Alla fine in regione di realmente operativa c’è stata solo IRIS-Acqua: nata nel 2006 come costola di IRIS per gestire tutto il Servizio Idrico Integrato dell’ATO isontino. Presidente Enrico Gherghetta, pres. della provincia di GO e soprattutto convinto sostenitore dell’acqua pubblica, visto che è anche colui che aveva partecipato alla stesura della Legge reg. 13/2005, una legge che si può dire abbia fatto il massimo di quel che si poteva e, se ricordate, è stata anche bacchettata dall’Autority per l’estromissione dei meccanismi di mercato. Gherghetta aveva ribadito alla Tavola Rotonda svoltasi in ottobre 2008 a Gorizia che intendeva creare una rete regionale per l’acqua pubblica. Presidente e consiglio dell’ATO isontino non percepivano compenso.

IRIS-Acqua, dopo soli due anni dalla sua costituzione, aveva effettuato investimenti per 20 milioni di Euro e destinato un contributo pari all’1% dell’importo esposto in ciascuna bolletta a progetti di cooperazione (come previsto appunto dalla L.reg.13). Sono stati investiti ben 140.000 Euro tra Bosnia Erzegovina e Burkina Faso. Il tutto anche in sinergia educativa con le scuole! Vi par poco?!

La legge n°36/gennaio 1994, chiamata “Legge Galli”, prevedeva la costituzione di forme di cooperazione tra Enti Locali in materia di risorse idriche; attribuiva alle regioni la competenza di delimitazione degli ambiti territoriali e ai Comuni l’organizzazione e la gestione del servizio idrico. Infatti le decisioni dell’assemblea dell’ATO erano prese dai Comuni, mentre la Provincia poteva coordinare e presiedere, ma non votare. Ma di che cosa si siano occupati in questi anni gli ATO, i cittadini non ne hanno avuta gran percezione.

Fatto sta che a marzo del 2011 gli ATO cesseranno definitivamente di esistere e la nostra regione dovrebbe essere divisa in 4 ambiti, uno per provincia, che fungeranno da coordinatori e gestori. Ma ancora una volta di concreto non c’è nulla: si deve approntare di sana pianta tutta la normativa.

Insomma, la gestione dell’acqua per ora fa ancora…  acqua da tutte le parti…
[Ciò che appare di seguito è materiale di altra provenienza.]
(* ===== verification/RateLimit.v ===== *)
(** * The per-key rate limiter ([internal/ratelimit/limiter.go])

    A [Limiter] keeps one token bucket per key.  The buckets are objects of
    [golang.org/x/time/rate], which the repository only calls: they are the
    typeclass [TokenBucket], with the two documented facts the adaptive
    limiter depends on ([TokenBucketLaws]).  [Penalize] and [Reward] read the
    bucket's rate and write it back in two separate critical sections, so the
    concurrent behaviour is a step relation over calls in flight; the
    sequential operations are the two halves run back to back. *)

From S2P Require Import Prelude Float64.

(** ** The token bucket interface *)

Class TokenBucket := {
  bucket : Type;
  ctx : Type;
  NewLimiter : f64 -> Z -> bucket;
  Limit : bucket -> f64;
  SetLimit : f64 -> bucket -> bucket;
  (** [Wait(ctx)]: the bucket after the call and whether a token was granted. *)
  bucketWait : ctx -> bucket -> bucket * bool }.

Class TokenBucketLaws (T : TokenBucket) : Prop := {
  Limit_NewLimiter : forall r b, Limit (NewLimiter r b) = r;
  Limit_SetLimit : forall r l, Limit (SetLimit r l) = r;
  Limit_Wait : forall c l, Limit (bucketWait c l).1 = Limit l }.

Section Limiter.
Context {T : TokenBucket}.

(** ** State and operations *)

Record Limiter := mkLimiter {
  buckets : gmap string bucket;
  rps : f64;
  burst : Z;
  adaptive : bool;
  minRPS : f64;
  step : f64 }.

Definition set_buckets (m : gmap string bucket) (l : Limiter) : Limiter :=
  mkLimiter m (rps l) (burst l) (adaptive l) (minRPS l) (step l).

Definition New (r : f64) (b : Z) : Limiter := mkLimiter ∅ r b false f64_zero f64_zero.

Definition ten : f64 := f64_of_Z 10.
Definition stepFraction : f64 := f64_const 5 100.

Definition NewAdaptive (r : f64) (b : Z) (floor : f64) : Limiter :=
  let l := New r b in
  let floor := if f64_leb floor f64_zero || f64_ltb r floor then f64_div r ten else floor in
  mkLimiter (buckets l) (rps l) (burst l) true floor (f64_mul r stepFraction).

Definition bucketFor (key : string) (l : Limiter) : Limiter * bucket :=
  match buckets l !! key with
  | Some b => (l, b)
  | None => let b := NewLimiter (rps l) (burst l) in (set_buckets (<[key := b]> (buckets l)) l, b)
  end.

(** A call through the [*rate.Limiter] that [bucketFor] returned: the bucket is
    shared with the map, so the update is seen there. *)
Definition updateBucket (key : string) (f : bucket -> bucket) (l : Limiter) : Limiter :=
  set_buckets (alter f key (buckets l)) l.

Definition Wait (c : ctx) (key : string) (l : Limiter) : Limiter * bool :=
  let '(l, b) := bucketFor key l in
  (updateBucket key (fun _ => (bucketWait c b).1) l, (bucketWait c b).2).

(** The first half of [Penalize] and [Reward]: the bucket's current rate. *)
Definition readRate (key : string) (l : Limiter) : Limiter * f64 :=
  let '(l, b) := bucketFor key l in (l, Limit b).

(** The second half of [Penalize], with the rate [cur] read by the first. *)
Definition penalizeWith (cur : f64) (key : string) (l : Limiter) : Limiter * bool :=
  let next := f64_div cur (f64_of_Z 2) in
  let next := if f64_ltb next (minRPS l) then minRPS l else next in
  if f64_leb cur next then (l, false)
  else (updateBucket key (SetLimit next) l, true).

Definition Penalize (key : string) (l : Limiter) : Limiter * bool :=
  if negb (adaptive l) then (l, false)
  else let '(l, cur) := readRate key l in penalizeWith cur key l.

Definition rewardWith (cur : f64) (key : string) (l : Limiter) : Limiter :=
  if f64_leb (rps l) cur then l
  else
    let next := f64_add cur (step l) in
    let next := if f64_ltb (rps l) next then rps l else next in
    updateBucket key (SetLimit next) l.

Definition Reward (key : string) (l : Limiter) : Limiter :=
  if negb (adaptive l) then l
  else let '(l, cur) := readRate key l in rewardWith cur key l.

Definition Rate (key : string) (l : Limiter) : Limiter * f64 :=
  let '(l, b) := bucketFor key l in (l, Limit b).

(** The keys whose bucket runs below the configured rate. *)
Definition throttledKeys (l : Limiter) : gmap string bucket :=
  filter (fun kb => f64_ltb (Limit kb.2) (rps l) = true) (buckets l).

Definition Throttled (l : Limiter) : Z :=
  map_fold (fun _ b n => if f64_ltb (Limit b) (rps l) then wrap64 (n + 1) else n) 0 (buckets l).

(** ** Concurrent calls

    A worker between the two halves of a call holds the rate it read. *)

Inductive half := HalfPenalize | HalfReward.

Record State := mkState { lim : Limiter; inflight : list (half * string * f64) }.

Inductive lstep : State -> State -> Prop :=
  | step_wait c key s :
      lstep s (mkState (Wait c key (lim s)).1 (inflight s))
  | step_read h key s :
      adaptive (lim s) = true ->
      lstep s (mkState (readRate key (lim s)).1
                 (inflight s ++ [(h, key, (readRate key (lim s)).2)]))
  | step_penalize key cur i s :
      inflight s !! i = Some (HalfPenalize, key, cur) ->
      lstep s (mkState (penalizeWith cur key (lim s)).1 (delete i (inflight s)))
  | step_reward key cur i s :
      inflight s !! i = Some (HalfReward, key, cur) ->
      lstep s (mkState (rewardWith cur key (lim s)) (delete i (inflight s))).

(** The rate the next reader of [key] sees, without creating a bucket. *)
Definition rateOf (key : string) (l : Limiter) : f64 := default (rps l) (Limit <$> buckets l !! key).

End Limiter.

Arguments Limiter : clear implicits.
Arguments State : clear implicits.

(** A concrete bucket, for examples: its rate and burst. *)
#[export] Instance rateBucket : TokenBucket :=
  {| bucket := f64 * Z; ctx := unit; NewLimiter r b := (r, b); Limit := fst;
     SetLimit r b := (r, b.2); bucketWait _ b := (b, true) |}.

#[export] Instance rateBucket_laws : TokenBucketLaws rateBucket.
Proof. by split. Qed.

Section Props.
Context {T : TokenBucket} {TL : TokenBucketLaws T}.

(** ** The shape of one operation *)

(** The configuration is what no operation changes. *)
Definition same_config (l l' : Limiter T) : Prop :=
  rps l' = rps l /\ burst l' = burst l /\ adaptive l' = adaptive l /\ minRPS l' = minRPS l /\ step l' = step l.

Lemma same_config_refl l : same_config l l.
Proof. by repeat split. Qed.

Lemma same_config_trans l l1 l2 : same_config l l1 -> same_config l1 l2 -> same_config l l2.
Proof. unfold same_config. intuition congruence. Qed.

Lemma updateBucket_same key f l : same_config l (updateBucket key f l).
Proof. by repeat split. Qed.
#[local] Hint Resolve same_config_refl updateBucket_same : core.

Lemma bucketFor_spec key l :
  let '(l', b) := bucketFor key l in
  same_config l l' /\ Limit b = rateOf key l /\ buckets l' !! key = Some b /\
  forall k, rateOf k l' = rateOf k l.
Proof.
  unfold bucketFor, same_config, rateOf. destruct (buckets l !! key) as [b|] eqn:Hb; simpl.
  - by rewrite Hb.
  - rewrite Limit_NewLimiter, lookup_insert_eq. do 3 (split; [done|]). intros k.
    destruct (decide (k = key)) as [->|Hne].
    + rewrite lookup_insert_eq, Hb. simpl. by rewrite Limit_NewLimiter.
    + by rewrite lookup_insert_ne.
Qed.

Lemma updateBucket_rate key f b l k : buckets l !! key = Some b ->
  rateOf k (updateBucket key f l) = if decide (k = key) then Limit (f b) else rateOf k l.
Proof.
  intros Hb. unfold rateOf, updateBucket. simpl. destruct (decide (k = key)) as [->|Hne].
  - by rewrite lookup_alter_eq, Hb.
  - by rewrite lookup_alter_ne.
Qed.

Lemma readRate_spec key l :
  same_config l (readRate key l).1 /\ (readRate key l).2 = rateOf key l /\
  is_Some (buckets (readRate key l).1 !! key) /\ forall k, rateOf k (readRate key l).1 = rateOf k l.
Proof.
  unfold readRate. pose proof (bucketFor_spec key l) as H.
  destruct (bucketFor key l) as [l' b]. destruct H as (Hc & Hr & Hb & Hk).
  simpl in *. by rewrite Hb.
Qed.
Difendere la gestione al 100% pubblica dell’acqua significa anche attivare progetti di informazione e sensibilizzazione rivolti alla popolazione per superare le logiche basate sull’uso intensivo e quindi sullo spreco dell’acqua; al tempo stesso le Amministrazioni devono dare il buon esempio inserendo p.es. coraggiose e lungimiranti norme nei regolamenti edilizi, come minimo quelle sul recupero delle acque meteoriche e sulle varie tecniche atte a risparmiare acqua.

Per saperne di più e leggere il Manifesto Italiano 2005 per un governo pubblico dell’acqua:  http://www.contrattoacqua.it/public/journal/

E per capire meglio cosa significhi la tanto citata “gestione in house” : http://www.extra.anci.it/

Cittadini di tutti gli schieramenti politici hanno firmato in massa per il Referendum e non intendono farsi scippare il voto!